Gabriela nunca supo ni quiso preguntar cómo se las había arreglado para que le dieran el cuerpecito. Y tampoco discutió cuando él propuso cremarlo. Estaba desesperada. Se golpeaba la cabeza y repetía que no iba a dejarla ahí, que quería morirse ella también, pero que por nada del mundo iba a enterrar a su hija en suelo limeño. Fue entonces cuando él le dio la idea de llevarla de vuelta a su país convertida en cenizas.
El día en que se despidieron en el aeropuerto, Gabriela lo abrazó y se mantuvo así por unos instantes durante los cuales él creyó diluirse en un temblor de la sangre; temió que le explotaran las venas y que el sudor pusiera en evidencia la magnitud que aquel drama significaba en su vida. Nunca la tuvo tan cerca, metida en el hueco de sus brazos, y nunca la sintió tan lejos. Gabriela recordaba al hombre de las flores amarillas y lamentaba no haber sentido por él más que la tibieza de una gratitud eterna. Hubiese querido quererlo, tanto como hubiese querido no querer al otro de esa manera desaforada que todavía la asaltaba cada tanto. Por eso, además, era el enojo. Porque pensaba que Horacio, con su egoísmo, le había negado la posibilidad de ser una mujer completa y no merecía ni la intimidad de un recuerdo.

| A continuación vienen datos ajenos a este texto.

Lemma later_solver_covers_earlier_witness :
  (length plainGrid ≤ 16)%nat ∧
  is_Some (Earlier.solve plainGrid plainStrip 20000) ∧
  tested (solveState plainGrid plainStrip 50000) ≤ 50000 ∧
  is_Some (solve plainGrid plainStrip 50000).
Proof.
  assert (length plainGrid ≤ 16)%nat as Hlen by (simpl; lia).
  assert (is_Some (Earlier.solve plainGrid plainStrip 20000)) as Hearlier.
  { vm_compute. eexists. reflexivity. }
  assert (tested (solveState plainGrid plainStrip 50000) ≤ 50000) as Hwithin
    by (vm_compute; intros Hgt; discriminate Hgt).
  split; [exact Hlen|]. split; [exact Hearlier|]. split; [exact Hwithin|].
  exact (later_solver_covers_earlier plainGrid plainStrip 20000 50000
           Hlen Hearlier Hwithin).
Defined.

(** * The validator *)

Lemma foldl_snoc_acc {A B} (f : A → B → A) (l : list B) (a : A) (x : B) :
  foldl f a (l ++ [x]) = f (foldl f a l) x.
Proof. by rewrite foldl_app. Qed.

(** ** Counting maps *)

Lemma getCount_cons (num k : Z) (c : nat) (counts : Validator.Counts) :
  Validator.getCount num ((k, c) :: counts)
  = if decide (k = num) then Some c else Validator.getCount num counts.
Proof.
  unfold Validator.getCount. simpl. case_decide.
  - by rewrite bool_decide_eq_true_2.
  - by rewrite bool_decide_eq_false_2.
Qed.

Lemma getCount_bump (num k : Z) (counts : Validator.Counts) :
  Validator.getCount num (Validator.bumpCount k counts)
  = if decide (k = num)
    then Some (S (default 0%nat (Validator.getCount num counts)))
    else Validator.getCount num counts.
Proof.
  induction counts as [|[k' c] counts IH].
  - cbn [Validator.bumpCount]. rewrite getCount_cons. by case_decide.
  - cbn [Validator.bumpCount]. destruct (decide (k' = k)) as [->|Hne].
    + rewrite !getCount_cons. by case_decide.
    + rewrite !getCount_cons, IH. repeat case_decide; congruence.
Qed.

Lemma keys_bump (k : Z) (counts : Validator.Counts) :
  ∀ num, num ∈ (Validator.bumpCount k counts).*1 ↔ num = k ∨ num ∈ counts.*1.
Proof.
  intros num. induction counts as [|[k' c] counts IH].
  - cbn. rewrite list_elem_of_singleton, elem_of_nil. tauto.
  - cbn [Validator.bumpCount]. case_decide as Hk.
    + rewrite !fmap_cons, !elem_of_cons. simpl. subst. tauto.
    + rewrite !fmap_cons, !elem_of_cons, IH. simpl. tauto.
Qed.

Lemma NoDup_keys_bump (k : Z) (counts : Validator.Counts) :
  NoDup counts.*1 → NoDup (Validator.bumpCount k counts).*1.
Proof.
  induction counts as [|[k' c] counts IH]; intros Hnd.
  - cbn. apply NoDup_singleton.
  - cbn [Validator.bumpCount]. rewrite fmap_cons in Hnd.
    apply NoDup_cons in Hnd as [Hk' Hnd]. case_decide as Hk.
    + rewrite fmap_cons. by apply NoDup_cons.
    + rewrite fmap_cons. apply NoDup_cons. split; [|by apply IH].
      rewrite keys_bump. simpl in *. intros [?|?]; [congruence|done].
Qed.

Lemma countsOf_nil : countsOf [] [].
Proof. intros num. rewrite decide_False; [done|]. by intros H%elem_of_nil. Qed.

Lemma countsOf_bump (k : Z) (counts : Validator.Counts) (l : list Z) :
  countsOf counts l → countsOf (Validator.bumpCount k counts) (l ++ [k]).
Proof.
  intros Hc num. rewrite getCount_bump, Hc, count_occ_app. simpl.
  destruct (decide (k = num)) as [->|Hne].
  - rewrite (decide_True (P := num ∈ l ++ [num])); last first.
    { rewrite elem_of_app, list_elem_of_singleton. tauto. }
    destruct (Z.eq_dec num num) as [_|]; [|done]. f_equal.
    destruct (decide (num ∈ l)) as [Hin|Hout]; simpl; [lia|].
    rewrite list_elem_of_In in Hout. apply (count_occ_not_In Z.eq_dec) in Hout. lia.
  - destruct (Z.eq_dec k num) as [|_]; [done|].
    rewrite Nat.add_0_r.
    destruct (decide (num ∈ l)) as [Hin|Hout].
    + rewrite decide_True; [done|]. rewrite elem_of_app. tauto.
    + rewrite decide_False; [done|].
      rewrite elem_of_app, list_elem_of_singleton. intros [?|?]; [done|congruence].
Qed.

Lemma countsOf_fold (l : list Z) (counts : Validator.Counts) (seen : list Z) :
  countsOf counts seen → NoDup counts.*1 →
  countsOf (foldl (λ c z, Validator.bumpCount z c) counts l) (seen ++ l) ∧
  NoDup (foldl (λ c z, Validator.bumpCount z c) counts l).*1.
Proof.
  revert counts seen. induction l as [|z l IH]; intros counts seen Hc Hnd.
  - by rewrite app_nil_r.
  - cbn [foldl]. rewrite cons_middle, app_assoc. apply IH.
    + by apply countsOf_bump.
    + by apply NoDup_keys_bump.
Qed.

Lemma getCount_elem (counts : Validator.Counts) (k : Z) (c : nat) :
  NoDup counts.*1 → (k, c) ∈ counts ↔ Validator.getCount k counts = Some c.
Proof.
  induction counts as [|[k' c'] counts IH]; intros Hnd.
  - rewrite elem_of_nil. done.
  - rewrite fmap_cons in Hnd. apply NoDup_cons in Hnd as [Hk' Hnd]. simpl in Hk'.
    rewrite getCount_cons, elem_of_cons. case_decide as Hk.
    + subst k'. split; [|intros [= ->]; by left].
      intros [[= <-]|Hin]; [done|]. exfalso. apply Hk'.
      apply list_elem_of_fmap. by exists (k, c).
    + rewrite <- (IH Hnd). split; [|tauto]. intros [[= ? ?]|?]; [congruence|done].
Qed.
Lemma slice_app_adjacent a b c l :
  0 <= a -> 0 <= b -> 0 <= c -> slice a b l ++ slice (a + b) c l = slice a (b + c) l.
Proof.
  intros. unfold slice.
  replace (Z.to_nat (b + c)) with (Z.to_nat b + Z.to_nat c)%nat by lia.
  replace (Z.to_nat (a + b)) with (Z.to_nat a + Z.to_nat b)%nat by lia.
  rewrite <- drop_drop. symmetry. rewrite <- (take_drop (Z.to_nat b) (drop _ l)) at 1.
  rewrite take_app, take_take, length_take.
  destruct (decide (length (drop (Z.to_nat a) l) <= Z.to_nat b)%nat).
  - rewrite (drop_ge _ (Z.to_nat b)) by done. rewrite !take_nil, !app_nil_r.
    f_equal. lia.
  - f_equal; f_equal; lia.
Qed.
Lemma slice_all l : slice 0 (blen l) l = l.
Proof. unfold slice, blen. rewrite Nat2Z.id. apply take_ge. simpl. lia. Qed.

Ahora estaba en su primer país, donde quedaba la memoria de la mitad de sus días. Había venido para enterrar a su hija porque sabía que tampoco en Lima iba a encontrar su lugar definitivo. Su lugar definitivo no existía. Podía estar ahí, en el Perú o en Arizona, o donde el viento la llevara en los próximos años. Quería que la hija echara raíces, que perteneciera a un suelo y pensó, en esa nebulosa irracional donde maduran las decisiones dolorosas, que no había lugar más adecuado que este donde, con el tiempo, terminaría mezclándose con las cenizas de sus abuelos.
De: Diaria
Para: Granuja
Enviado: jueves 24 de julio de 2003, 15:20
Asunto: ¿Alguna vez…
…jugó a la rayuela? Hoy voy a regalarle algo que leí en un libro que se llama precisamente así, Rayuela. Seguro que lo ha leído. Yo lo empecé hace añares y lo dejé porque era raro, difícil de leer, nombraba pintores y músicos que no conocía y, al final, me aburrió. Volví a intentarlo varias veces, pero siempre era igual. Igual, no. Después de los veinte lo intenté de otra forma, saltándome algunos capítulos que me parecían pesados. Ahí empecé a encontrar señales de que era un gran libro, un libro fuera de lo común. Y ahora, recién ahora he podido terminarlo. No crea que lo leí palabra por palabra. Ningún libro se lee de punta a punta. No hay que preocuparse por eso.
El caso es que Rayuela es como un armario en el que hay guardadas seis, siete, nueve prendas finísimas, de la mejor calidad. Y entreveradas con esas telas delicadas también hay prendas más rústicas, trapos, incluso algún pañuelo. Lo bueno salta a la vista apenas uno abre la puerta. No requiere explicación. Pero imagine que un día usted está resfriado. Le aseguro que lo único que importará será ese pañuelito insignificante. Así es Rayuela. Todo el mundo puede encontrar allí lo que busca.
No puedo seguir escribiendo. En un rato le mando lo prometido. Besos mil.